Six issues to watch in Amy Coney Barrett confirmation hearings
The 48-year-old justice already has a record on key issues like abortion and immigration on the 7th circuit court of appeals.
The Facts Inside Our Reporter’s Notebook
Senators begin Monday questioning Appeals Court Judge Amy Coney Barrett in a high-stakes confirmation hearing for the Supreme Court certain to be filled with passion, fireworks and probing queries.
Here are six issues that could be central to the debate:
Ideological split of the court
If Barrett is confirmed, conservatives will enjoy a firm 6-3 advantage over the liberals on the court. And that has sarked talk on the left of “packing” the court with justice is Democrats take control of the Washington in the November election.
The high court is slated to hear arguments on Nov. 10 on several GOP states’ efforts to invalidate the Affordable Health Care Act, President Obama’s signature health care policy. Barrett could be on the bench in time to join the arguments, and some Democrats are already sounding out pleas that she recused herself from that decision.
The last time Barrett faced confirmation three years ago for a seat on the 7th Circuit Court of Appeals, she faced harsh questioning about her Roman Catholic faith. Right after her Supreme Court nomination, liberals in the media resumed the attacks with stories about groups she belonged to. But key Democrats, including Sen. Kamala Harris and House Speaker Nancy Pelosi, have said in recent days faith should be off the table during the confirmation hearings.
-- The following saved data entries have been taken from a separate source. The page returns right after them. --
(** ** The greeting *)

(** The two bytes [replyMethodSelection] hands to the connection depend on
    the list it is given by membership only: they are 05 00 exactly when
    NO_AUTH (00) occurs in it, whatever its length, order or repetitions,
    and 05 FF exactly when it does not; the call succeeds exactly when both
    bytes were accepted.  (The list it is given is the buffer of the
    greeting, which need not be the list the client offered.) *)
Theorem method_selection_is_membership (methods : list byte) (c : Conn) :
  (methodSelectionReply methods
   = [SOCKS5H_VERSION; NO_AUTHENTICATION_REQUIRED_method]
   <-> In NO_AUTHENTICATION_REQUIRED_method methods) /\
  (methodSelectionReply methods
   = [SOCKS5H_VERSION; NO_ACCEPTABLE_METHODS_method]
   <-> ~ In NO_AUTHENTICATION_REQUIRED_method methods) /\
  exists n,
    log (snd (replyMethodSelection methods c))
    = log c ++ [EvWrite (methodSelectionReply methods) n] /\
    (fst (replyMethodSelection methods c) = Ok tt <-> n = 2).
Proof.
  split; [|split].
  - destruct (methodSelectionReply_cases methods) as [[H E]|[H E]]; rewrite E.
    + tauto.
    + split; [discriminate|contradiction].
  - destruct (methodSelectionReply_cases methods) as [[H E]|[H E]]; rewrite E.
    + split; [discriminate|contradiction].
    + tauto.
  - unfold replyMethodSelection. unfold_go.
    destruct (do_Write (methodSelectionReply methods) c) as [[n err] c1] eqn:W.
    destruct (do_Write_spec _ _ _ _ _ W) as (_ & L & _ & F).
    exists n. change (length (methodSelectionReply methods)) with 2 in F.
    destruct err as [e|]; simpl; (split; [exact L|]).
    + split; [discriminate|]. intros Hn. apply F in Hn. discriminate Hn.
    + split; [intros _; now apply F|reflexivity].
Qed.

(** C5 (the code departs from it): the client offers GSSAPI and
    USERNAME/PASSWORD only (05 02 01 02, the last byte in a segment of its
    own), so NO_AUTH is not in the offered set; yet the method selection
    both packages write is 05 00 and not 05 FF.  The reply follows the
    buffer of the greeting, whose second byte is still the zero it was made
    with, because the count of the Read of the methods is dropped. *)
Theorem split_greeting_selects_a_method_never_offered :
  stream split_greeting = [x05; x02] ++ [x01; x02] /\
  ~ In NO_AUTHENTICATION_REQUIRED_method [x01; x02] /\
  written (log (snd (server.handle_socks5_connection
                       dial_any [server.T_main] split_greeting)))
  = [SOCKS5H_VERSION; NO_AUTHENTICATION_REQUIRED_method] /\
  written (log (snd (handlers.Handle_SOCKS5H_Connection split_greeting)))
  = [SOCKS5H_VERSION; NO_AUTHENTICATION_REQUIRED_method] /\
  fst (readGreeting (client_of [[x02; x01]; [x02]])) = Ok [x01; x00].
Proof.
  split; [reflexivity|]. split; [|repeat split].
  simpl. intros [H|[H|[]]]; discriminate H.
Qed.

(** C7 (the code departs from it): the client offers GSSAPI and
    USERNAME/PASSWORD (05 02 01 02) and the last byte arrives in a segment
    of its own.  The Read of the methods returns one byte of the two asked
    for; its count is dropped, so the greeting is taken as read with the
    methods 01 00, the pad byte of the buffer standing in for the method
    that did not arrive.  Both packages then answer 05 00, selecting a
    method that was never offered, and read the late method byte as the
    start of the request. *)
Theorem short_greeting_read_goes_unnoticed :
  readGreeting (client_of [[x02; x01]; [x02]])
  = (Ok [x01; x00],
     mkConn [[x02]] io_EOF None [EvRead 1 [x02]; EvRead 2 [x01]]) /\
  server.handle_socks5_connection dial_any [server.T_main] split_greeting
  = (Err (errors_New "ver to aytp in socks5h request isn't of length 4"),
     mkConn [] io_EOF None
            [EvRead 1 [x05]; EvRead 1 [x02]; EvRead 2 [x01];
             EvWrite [x05; x00] 2; EvRead 4 [x02]; EvClose]) /\
  handlers.Handle_SOCKS5H_Connection split_greeting
  = (Err (errors_New "ver to aytp in socks5h request isn't of length 4"),
     mkConn [] io_EOF None
            [EvRead 1 [x05]; EvRead 1 [x02]; EvRead 2 [x01];
             EvWrite [x05; x00] 2; EvRead 4 [x02]; EvClose]).
Proof. repeat split. Qed.

(** C8: when the greeting offers no NO_AUTH method and the selection 05 FF
    has been written, the handler of either package goes on with the same
    connection: the very next call on it is the Read of the four header
    bytes of the connection request. *)
Theorem no_acceptable_methods_still_reads_request c methods c1 c2 :
  readGreeting c = (Ok methods, c1) ->
  ~ In NO_AUTHENTICATION_REQUIRED_method methods ->
  replyMethodSelection methods c1 = (Ok tt, c2) ->
  log c2 = log c1 ++ [EvWrite [SOCKS5H_VERSION; NO_ACCEPTABLE_METHODS_method] 2] /\
  pending c2 = pending c1 /\
  (forall dial sched,
      exists ev l, is_read_of 4 ev /\
                   log (snd (server.handleSOCKS5 dial sched c)) = log c2 ++ ev :: l) /\
  (exists ev l, is_read_of 4 ev /\
                log (snd (handlers.handleSOCKS5 c)) = log c2 ++ ev :: l).
Proof.
  intros G Hno S.
  destruct (replyMethodSelection_ok _ _ _ S) as [P L].
  destruct (methodSelectionReply_cases methods) as [[H _]|[_ E]]; [contradiction|].
  rewrite E in L.
  split; [exact L|]. split; [exact P|]. split.
  - intros dial sched. eapply server_reads_request_next; eassumption.
  - eapply handlers_reads_request_next; eassumption.
Qed.

Lemma no_acceptable_methods_still_reads_request_witness :
  log (snd (server.handleSOCKS5 dial_any [server.T_main] no_acceptable_greeting))
  = [EvRead 1 [x01]; EvRead 1 [x02]; EvWrite [x05; xff] 2]
    ++ EvRead 4 [x05; x01; x00; x03]
    :: [EvRead 1 [x01]; EvRead 1 [x61]; EvRead 2 [x00; x50];
        EvWrite ([x05; x00; x00; x01] ++ list_byte_of_string "127.0.0.1" ++ [xd4; x31]) 15] /\
  exists ev l,
    is_read_of 4 ev /\
    log (snd (handlers.handleSOCKS5 no_acceptable_greeting))
    = [EvRead 1 [x01]; EvRead 1 [x02]; EvWrite [x05; xff] 2] ++ ev :: l.
Proof.
  split; [reflexivity|].
  refine (proj2 (proj2 (proj2
    (no_acceptable_methods_still_reads_request
       no_acceptable_greeting [x02]
       (mkConn [[x05; x01; x00; x03; x01; x61; x00; x50]] io_EOF None
               [EvRead 1 [x01]; EvRead 1 [x02]])
       (mkConn [[x05; x01; x00; x03; x01; x61; x00; x50]] io_EOF None
               [EvRead 1 [x01]; EvRead 1 [x02]; EvWrite [x05; xff] 2])
       eq_refl _ eq_refl)))).
  simpl. intros [H|[]]. discriminate H.
Defined.

(** ** The request parser *)

(** C6: a request header that was read in full and whose version is not 05,
    whose reserved byte is not 00 or whose command lies outside 1..3 makes
    the parser of either package fail with one of the protocol errors; the
    parser writes nothing, the handlers return that error at once, and all
    the client has received by then is the method selection. *)
Theorem bad_request_header_is_a_protocol_error c ver cmd rsv atyp c1 :
  do_Read 4 c = (([ver; cmd; rsv; atyp], 4, None), c1) ->
  ver <> SOCKS5H_VERSION \/ rsv <> RSV \/ ~ cmd_in_range cmd ->
  exists e,
    error_kind e = ProtocolError /\
    server.readSockRequest c = (Err e, c1) /\
    handlers.readSockRequest c = (Err e, c1) /\
    written (log c1) = written (log c) /\
    forall c0 methods c0',
      readGreeting c0 = (Ok methods, c0') ->
      replyMethodSelection methods c0' = (Ok tt, c) ->
      (forall dial sched, server.handleSOCKS5 dial sched c0 = (Err e, c1)) /\
      handlers.handleSOCKS5 c0 = (Err e, c1) /\
      written (log c1) = written (log c0) ++ methodSelectionReply methods.
Proof.
  intros Rd Bad.
  destruct (bad_header_rejected _ _ _ _ _ _ Rd Bad) as (e & F & K).
  pose proof (do_Read_written _ _ _ _ Rd) as W.
  assert (Hs : server.readSockRequest c = (Err e, c1)).
  { unfold server.readSockRequest, bind. now rewrite F. }
  assert (Hh : handlers.readSockRequest c = (Err e, c1)).
  { unfold handlers.readSockRequest, bind. now rewrite F. }
  exists e. do 4 (split; [assumption|]).
  intros c0 methods c0' G S. split; [|split].
  - intros dial sched. unfold server.handleSOCKS5.
    unfold bind at 1. rewrite G. unfold bind at 1. rewrite S.
    unfold bind at 1. now rewrite Hs.
  - unfold handlers.handleSOCKS5.
    unfold bind at 1. rewrite G. unfold bind at 1. rewrite S.
    unfold bind at 1. now rewrite Hh.
  - destruct (replyMethodSelection_ok _ _ _ S) as [_ L].
    rewrite W, L, written_app, (readGreeting_written _ _ _ G).
    reflexivity.
Qed.

Lemma bad_request_header_is_a_protocol_error_witness :
  exists e,
    error_kind e = ProtocolError /\
    fst (server.readSockRequest bad_rsv_bytes) = Err e /\
    written (log (snd (server.readSockRequest bad_rsv_bytes))) = [].
Proof.
  destruct (bad_request_header_is_a_protocol_error
              bad_rsv_bytes x05 x01 x01 x01
              (mkConn [[x7f; x00; x00; x01; x00; x50]] io_EOF None
                      [EvRead 4 [x05; x01; x01; x01]])
              eq_refl
              (or_intror (or_introl (fun H : x01 = RSV =>
                 eq_ind x01 (fun b => match b with x01 => True | _ => False end)
                        I RSV H))))
    as (e & K & S & _ & W & _).
  exists e. rewrite S. simpl. split; [exact K|]. split; [reflexivity|exact W].
Defined.

(** C9: a connection request of address type DOMAINNAME whose length byte is
    00 is parsed without error and without panic.  The domain name is the
    empty byte string, so the host of host:port is empty and the dial
    address is the colon followed by the port. *)
Theorem empty_domain_name_is_accepted c cmd p0 p1 c1 c2 c3 :
  do_Read 4 c = (([SOCKS5H_VERSION; cmd; RSV; DOMAINNAME_addr], 4, None), c1) ->
  cmd_in_range cmd ->
  do_Read 1 c1 = (([x00], 1, None), c2) ->
  do_Read 2 (snd (do_Read 0 c2)) = (([p0; p1], 2, None), c3) ->
  exists req port,
    server.readSockRequest c = (Ok req, c3) /\
    handlers.readSockRequest c = (Ok tt, c3) /\
    AType req = DOMAINNAME_addr /\
    DstAddr req = [] /\
    AddrStr req = "" /\
    PortNum req = Ok port /\
    FullAddr req = Ok (":" +++ itoa port).
Proof.
  intros Rd4 Hcmd Rd1 Rd2.
  assert (D : readDomainNameAddr c1 = (Ok ([], [p0; p1]), c3)).
  { eapply readDomainNameAddr_run; [exact Rd1|reflexivity|exact Rd2]. }
  assert (F : readSockRequest_fields c
              = (Ok (SOCKS5H_VERSION, cmd, DOMAINNAME_addr, [], [p0; p1]), c3)).
  { unfold readSockRequest_fields. unfold bind at 1. unfold conn_Read at 1.
    rewrite Rd4. cbn [negb Nat.eqb nth].
    change (Byte.eqb SOCKS5H_VERSION SOCKS5H_VERSION) with true.
    change (Byte.eqb RSV RSV) with true. cbn [negb orb].
    apply cmd_check in Hcmd. rewrite Hcmd.
    change (Byte.eqb DOMAINNAME_addr IP_V4_addr) with false.
    change (Byte.eqb DOMAINNAME_addr DOMAINNAME_addr) with true.
    cbv iota. unfold bind. rewrite D. reflexivity. }
  destruct (BigEndian_Uint16_two p0 p1) as (port & HB & _ & _).
  exists (mkReq SOCKS5H_VERSION cmd DOMAINNAME_addr [] [p0; p1] "" 0%Z), port.
  split; [unfold server.readSockRequest, bind; now rewrite F|].
  split; [unfold handlers.readSockRequest, bind; now rewrite F|].
  do 3 (split; [reflexivity|]).
  unfold FullAddr, PortNum. cbn [req_port DstPort Z.ltb Z.compare].
  rewrite HB. split; reflexivity.
Qed.

Lemma empty_domain_name_is_accepted_witness :
  exists req,
    fst (server.readSockRequest empty_domain_bytes) = Ok req /\
    DstAddr req = [] /\ FullAddr req = Ok ":80".
Proof.
  destruct (empty_domain_name_is_accepted
              empty_domain_bytes x01 x00 x50
              (mkConn [[x00; x00; x50]] io_EOF None [EvRead 4 [x05; x01; x00; x03]])
              (mkConn [[x00; x50]] io_EOF None
                      [EvRead 4 [x05; x01; x00; x03]; EvRead 1 [x00]])
              (mkConn [] io_EOF None
                      [EvRead 4 [x05; x01; x00; x03]; EvRead 1 [x00];
                       EvRead 0 []; EvRead 2 [x00; x50]])
              eq_refl
              (conj (N.le_refl 1) (N.lt_le_incl 1 3 eq_refl))
              eq_refl eq_refl)
    as (req & port & S & _ & _ & A & _ & P & Fa).
  exists req. rewrite S. split; [reflexivity|]. split; [exact A|].
  rewrite Fa. f_equal.
  destruct req as [v cm at_ da dp ra rp]. simpl in A. subst da.
  injection S as _ _ _ <- <- <-. injection P as <-. reflexivity.
Defined.

(** C10: every request the parser returns without error carries a
    two-byte port and an address whose length is the one its type calls for:
    4 for IPv4, 16 for IPv6, and for a domain name the value of the length
    byte that was read before it.  Hence its port number decodes, to a value
    below 65536, and its host:port string is built, neither with a panic. *)
Theorem parsed_request_is_well_formed c req c' :
  server.readSockRequest c = (Ok req, c') ->
  length (DstPort req) = 2 /\
  ((AType req = IP_V4_addr /\ length (DstAddr req) = 4) \/
   (AType req = IP_V6_addr /\ length (DstAddr req) = 16) \/
   (AType req = DOMAINNAME_addr /\
    exists hdr c1 l c2,
      do_Read 4 c = ((hdr, 4, None), c1) /\
      do_Read 1 c1 = (([l], 1, None), c2) /\
      length (DstAddr req) = Byte.to_nat l)) /\
  (exists port, PortNum req = Ok port /\ (0 <= port < 65536)%Z) /\
  (exists address, FullAddr req = Ok address).
Proof.
  intros Hparse.
  destruct (server_readSockRequest_ok _ _ _ Hparse) as (Hf & Ha & Hp).
  destruct (readSockRequest_fields_ok _ _ _ _ _ _ _ Hf)
    as (rsv & c1 & Rd & _ & _ & _ & Hrd).
  assert (Shape :
    length (DstPort req) = 2 /\
    ((AType req = IP_V4_addr /\ length (DstAddr req) = 4) \/
     (AType req = IP_V6_addr /\ length (DstAddr req) = 16) \/
     (AType req = DOMAINNAME_addr /\
      exists hdr c1 l c2,
        do_Read 4 c = ((hdr, 4, None), c1) /\
        do_Read 1 c1 = (([l], 1, None), c2) /\
        length (DstAddr req) = Byte.to_nat l))).
  { destruct Hrd as [[E H]|[[E H]|[E H]]].
    - destruct (readIPV4Addr_ok _ _ _ _ H) as (c2 & R1 & R2).
      destruct (do_Read_full _ _ _ _ _ R1 eq_refl) as [L1 _].
      destruct (do_Read_full _ _ _ _ _ R2 eq_refl) as [L2 _]. auto.
    - destruct (readDomainNameAddr_ok _ _ _ _ H) as (l & c2 & c3 & R1 & R2 & R3).
      destruct (do_Read_full _ _ _ _ _ R2 eq_refl) as [L2 _].
      destruct (do_Read_full _ _ _ _ _ R3 eq_refl) as [L3 _].
      split; [exact L3|]. right. right. split; [exact E|]. eauto 8.
    - destruct (readIPV6Addr_ok _ _ _ _ H) as (c2 & R1 & R2).
      destruct (do_Read_full _ _ _ _ _ R1 eq_refl) as [L1 _].
      destruct (do_Read_full _ _ _ _ _ R2 eq_refl) as [L2 _]. auto. }
  destruct Shape as [L Hlen].
  destruct (PortNum_parsed req Hp L) as (port & HP & Hrange).
  split; [exact L|]. split; [exact Hlen|]. split; [eauto|].
  unfold FullAddr. rewrite HP. eauto.
Qed.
As evidenced by questions at last week’s vice presidential debate, the issue of the Roe v. Wade ruling legalizing abortion across America looms large in this confirmation hearing. Barrett has been unapologetically pro-life in her personal life but insists her personal views won’t have any bearing on her rulings. On the 7th Circuit, she handled one major abortion case in 2018 when the appeals court struck down an Indiana law, signed by then-Gov. Mike Pence, that would have outlawed abortions based on the race, sex or disability of the fetus. Barrett joined in the dissent, arguing the law should have been withheld.
Democrats want stricter gun laws and the National Rifle Association are fighting hard to stop any efforts to chip away at 2nd Amendment freedoms, making the issue likely to come up during the hearings. Last year on the 7th circuit, Barrett penned a dissent in a case involving bans on guns ownership by non-violent felons. She wrote the government had failed "to show that disarming all nonviolent felons substantially advances its interest in keeping the public safe. … The Second Amendment confers an individual right, intimately connected with the natural right of self defense, and not limited to civic participation."
This perennial hot button issue is likely to get some attention during questioning, especially because Barrett’s 7th Circuit colleagues just made news in June with a major immigration ruling that blocked the Trump administration from enforcing the "public charge" rule allows immigration officials to deny green cards to immigrants who use welfare. Barrett dissented from her colleagues, arguing the Trump administration rule is a “reasonable interpretation of the statutory term 'public charge.' I respectfully dissent."